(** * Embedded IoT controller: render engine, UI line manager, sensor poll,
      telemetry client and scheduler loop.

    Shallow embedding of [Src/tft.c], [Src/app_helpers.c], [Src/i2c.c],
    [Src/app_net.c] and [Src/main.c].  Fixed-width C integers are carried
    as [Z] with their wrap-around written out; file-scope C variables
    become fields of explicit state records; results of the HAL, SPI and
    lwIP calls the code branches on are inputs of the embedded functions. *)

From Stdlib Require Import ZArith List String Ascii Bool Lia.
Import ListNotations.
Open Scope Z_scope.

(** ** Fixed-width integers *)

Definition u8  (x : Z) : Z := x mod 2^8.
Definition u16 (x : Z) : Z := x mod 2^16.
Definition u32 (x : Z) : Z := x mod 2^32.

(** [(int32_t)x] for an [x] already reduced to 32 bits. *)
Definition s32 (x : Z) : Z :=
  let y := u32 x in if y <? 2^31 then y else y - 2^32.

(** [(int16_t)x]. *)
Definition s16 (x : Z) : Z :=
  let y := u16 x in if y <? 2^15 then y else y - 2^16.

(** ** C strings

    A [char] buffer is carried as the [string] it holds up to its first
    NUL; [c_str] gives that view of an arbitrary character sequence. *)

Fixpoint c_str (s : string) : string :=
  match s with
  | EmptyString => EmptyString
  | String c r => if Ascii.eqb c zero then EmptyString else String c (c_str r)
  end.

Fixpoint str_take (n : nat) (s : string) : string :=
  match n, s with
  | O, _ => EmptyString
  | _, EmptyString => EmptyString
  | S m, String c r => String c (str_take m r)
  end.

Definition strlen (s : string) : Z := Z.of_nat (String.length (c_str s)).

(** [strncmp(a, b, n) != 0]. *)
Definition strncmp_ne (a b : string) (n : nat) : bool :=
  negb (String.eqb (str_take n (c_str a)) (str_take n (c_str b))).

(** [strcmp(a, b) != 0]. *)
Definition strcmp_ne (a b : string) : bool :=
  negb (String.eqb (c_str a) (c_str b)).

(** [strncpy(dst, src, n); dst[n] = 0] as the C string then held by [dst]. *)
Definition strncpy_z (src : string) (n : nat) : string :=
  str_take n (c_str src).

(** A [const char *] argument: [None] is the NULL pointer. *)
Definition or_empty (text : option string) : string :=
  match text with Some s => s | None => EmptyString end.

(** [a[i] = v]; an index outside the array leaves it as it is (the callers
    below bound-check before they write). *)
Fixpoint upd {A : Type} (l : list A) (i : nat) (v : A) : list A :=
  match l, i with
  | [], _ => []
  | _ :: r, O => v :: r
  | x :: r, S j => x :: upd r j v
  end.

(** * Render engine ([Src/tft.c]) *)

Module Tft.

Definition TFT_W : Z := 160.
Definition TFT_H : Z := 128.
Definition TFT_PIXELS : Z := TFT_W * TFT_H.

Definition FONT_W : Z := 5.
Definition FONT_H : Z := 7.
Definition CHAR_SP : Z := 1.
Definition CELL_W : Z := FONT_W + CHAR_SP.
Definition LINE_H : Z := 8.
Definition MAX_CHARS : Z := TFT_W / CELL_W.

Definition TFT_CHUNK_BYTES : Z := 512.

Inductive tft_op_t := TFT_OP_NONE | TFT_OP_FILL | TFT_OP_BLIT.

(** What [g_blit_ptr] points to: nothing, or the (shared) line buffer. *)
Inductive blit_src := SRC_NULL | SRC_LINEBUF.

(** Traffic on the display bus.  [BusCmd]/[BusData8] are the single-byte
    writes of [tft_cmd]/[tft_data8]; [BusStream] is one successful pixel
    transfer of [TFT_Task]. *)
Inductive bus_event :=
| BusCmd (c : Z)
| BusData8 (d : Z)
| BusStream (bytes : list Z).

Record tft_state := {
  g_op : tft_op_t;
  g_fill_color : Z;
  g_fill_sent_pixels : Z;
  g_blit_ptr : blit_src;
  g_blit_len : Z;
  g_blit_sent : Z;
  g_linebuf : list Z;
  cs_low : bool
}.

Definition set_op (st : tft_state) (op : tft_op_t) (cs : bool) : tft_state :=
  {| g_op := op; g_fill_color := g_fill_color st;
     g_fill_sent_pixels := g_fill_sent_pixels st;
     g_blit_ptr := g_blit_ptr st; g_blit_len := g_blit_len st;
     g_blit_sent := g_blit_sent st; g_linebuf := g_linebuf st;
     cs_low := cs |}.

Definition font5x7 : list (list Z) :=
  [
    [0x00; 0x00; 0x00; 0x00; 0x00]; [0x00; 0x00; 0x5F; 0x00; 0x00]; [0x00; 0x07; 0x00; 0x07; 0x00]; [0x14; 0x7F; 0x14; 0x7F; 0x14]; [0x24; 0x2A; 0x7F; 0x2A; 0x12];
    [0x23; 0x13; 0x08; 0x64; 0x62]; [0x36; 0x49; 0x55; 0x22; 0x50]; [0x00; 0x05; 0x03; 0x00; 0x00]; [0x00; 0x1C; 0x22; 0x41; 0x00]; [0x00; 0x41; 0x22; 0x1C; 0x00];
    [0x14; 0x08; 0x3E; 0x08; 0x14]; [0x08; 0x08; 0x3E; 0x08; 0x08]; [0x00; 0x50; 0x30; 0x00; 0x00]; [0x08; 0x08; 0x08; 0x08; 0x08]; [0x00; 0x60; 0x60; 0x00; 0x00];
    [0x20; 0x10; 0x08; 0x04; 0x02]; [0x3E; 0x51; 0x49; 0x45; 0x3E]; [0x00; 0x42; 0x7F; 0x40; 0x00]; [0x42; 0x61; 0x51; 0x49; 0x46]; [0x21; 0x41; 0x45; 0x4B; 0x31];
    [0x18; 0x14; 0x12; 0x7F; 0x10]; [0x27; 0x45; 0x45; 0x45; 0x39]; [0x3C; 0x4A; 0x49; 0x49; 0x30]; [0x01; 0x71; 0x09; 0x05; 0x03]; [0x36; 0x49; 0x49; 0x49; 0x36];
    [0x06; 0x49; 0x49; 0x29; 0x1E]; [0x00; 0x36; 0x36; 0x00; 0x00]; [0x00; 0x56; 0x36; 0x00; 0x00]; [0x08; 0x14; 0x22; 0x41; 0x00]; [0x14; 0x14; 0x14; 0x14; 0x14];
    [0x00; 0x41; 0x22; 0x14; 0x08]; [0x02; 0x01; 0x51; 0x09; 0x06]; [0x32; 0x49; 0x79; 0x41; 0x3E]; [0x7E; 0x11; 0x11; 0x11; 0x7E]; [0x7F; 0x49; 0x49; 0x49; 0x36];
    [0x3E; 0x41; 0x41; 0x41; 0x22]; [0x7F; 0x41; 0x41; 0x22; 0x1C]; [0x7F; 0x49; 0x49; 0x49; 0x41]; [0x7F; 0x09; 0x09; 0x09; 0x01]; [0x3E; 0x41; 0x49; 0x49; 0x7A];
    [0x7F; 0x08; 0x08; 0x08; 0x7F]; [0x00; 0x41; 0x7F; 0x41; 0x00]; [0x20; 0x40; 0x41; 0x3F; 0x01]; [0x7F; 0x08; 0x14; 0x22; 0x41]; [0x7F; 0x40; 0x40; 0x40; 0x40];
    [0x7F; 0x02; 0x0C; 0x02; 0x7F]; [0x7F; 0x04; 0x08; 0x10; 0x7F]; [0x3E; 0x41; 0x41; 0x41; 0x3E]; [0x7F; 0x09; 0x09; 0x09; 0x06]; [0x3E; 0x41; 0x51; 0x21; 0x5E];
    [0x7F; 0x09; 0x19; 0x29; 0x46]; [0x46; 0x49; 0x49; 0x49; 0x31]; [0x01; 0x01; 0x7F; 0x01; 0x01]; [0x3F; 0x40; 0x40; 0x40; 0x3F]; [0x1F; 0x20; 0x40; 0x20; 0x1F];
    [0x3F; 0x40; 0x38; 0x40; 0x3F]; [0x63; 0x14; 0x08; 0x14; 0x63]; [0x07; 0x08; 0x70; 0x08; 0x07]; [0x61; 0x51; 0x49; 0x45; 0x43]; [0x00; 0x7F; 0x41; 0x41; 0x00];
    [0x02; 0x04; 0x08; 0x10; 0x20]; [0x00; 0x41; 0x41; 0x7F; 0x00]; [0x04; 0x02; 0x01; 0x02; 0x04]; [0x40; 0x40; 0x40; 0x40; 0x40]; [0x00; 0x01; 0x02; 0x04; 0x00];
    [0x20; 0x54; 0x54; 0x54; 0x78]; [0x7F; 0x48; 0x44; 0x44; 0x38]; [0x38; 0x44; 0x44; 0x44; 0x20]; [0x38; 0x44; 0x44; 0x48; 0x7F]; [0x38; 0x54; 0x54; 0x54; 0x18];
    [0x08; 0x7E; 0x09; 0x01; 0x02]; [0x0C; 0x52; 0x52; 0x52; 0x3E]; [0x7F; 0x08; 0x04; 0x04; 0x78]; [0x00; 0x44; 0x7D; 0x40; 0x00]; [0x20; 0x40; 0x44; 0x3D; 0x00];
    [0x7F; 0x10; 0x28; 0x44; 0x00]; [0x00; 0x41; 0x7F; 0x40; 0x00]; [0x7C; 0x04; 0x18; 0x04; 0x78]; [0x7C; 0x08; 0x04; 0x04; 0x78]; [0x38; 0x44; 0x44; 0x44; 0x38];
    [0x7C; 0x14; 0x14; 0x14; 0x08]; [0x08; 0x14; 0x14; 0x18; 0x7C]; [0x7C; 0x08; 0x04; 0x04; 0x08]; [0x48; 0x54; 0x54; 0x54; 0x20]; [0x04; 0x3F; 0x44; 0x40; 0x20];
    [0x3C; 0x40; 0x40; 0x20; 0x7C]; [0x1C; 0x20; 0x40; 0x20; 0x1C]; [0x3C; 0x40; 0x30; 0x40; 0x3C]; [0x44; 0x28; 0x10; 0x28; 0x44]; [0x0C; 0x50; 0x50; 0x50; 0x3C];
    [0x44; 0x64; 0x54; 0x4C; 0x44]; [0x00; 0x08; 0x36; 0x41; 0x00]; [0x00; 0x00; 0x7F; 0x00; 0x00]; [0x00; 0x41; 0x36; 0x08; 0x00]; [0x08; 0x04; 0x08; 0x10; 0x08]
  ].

--------

PROMPT
Please transcribe exactly the lines above from the line that has "(l : list A)" up to and including the line that has "(** What [g_blit_ptr]"; no other line belongs in the answer.

TASK SOLUTION
Fixpoint upd {A : Type} (l : list A) (i : nat) (v : A) : list A :=
  match l, i with
  | [], _ => []
  | _ :: r, O => v :: r
  | x :: r, S j => x :: upd r j v
  end.

(** * Render engine ([Src/tft.c]) *)

Module Tft.

Definition TFT_W : Z := 160.
Definition TFT_H : Z := 128.
Definition TFT_PIXELS : Z := TFT_W * TFT_H.

Definition FONT_W : Z := 5.
Definition FONT_H : Z := 7.
Definition CHAR_SP : Z := 1.
Definition CELL_W : Z := FONT_W + CHAR_SP.
Definition LINE_H : Z := 8.
Definition MAX_CHARS : Z := TFT_W / CELL_W.

Definition TFT_CHUNK_BYTES : Z := 512.

Inductive tft_op_t := TFT_OP_NONE | TFT_OP_FILL | TFT_OP_BLIT.

(** What [g_blit_ptr] points to: nothing, or the (shared) line buffer. *)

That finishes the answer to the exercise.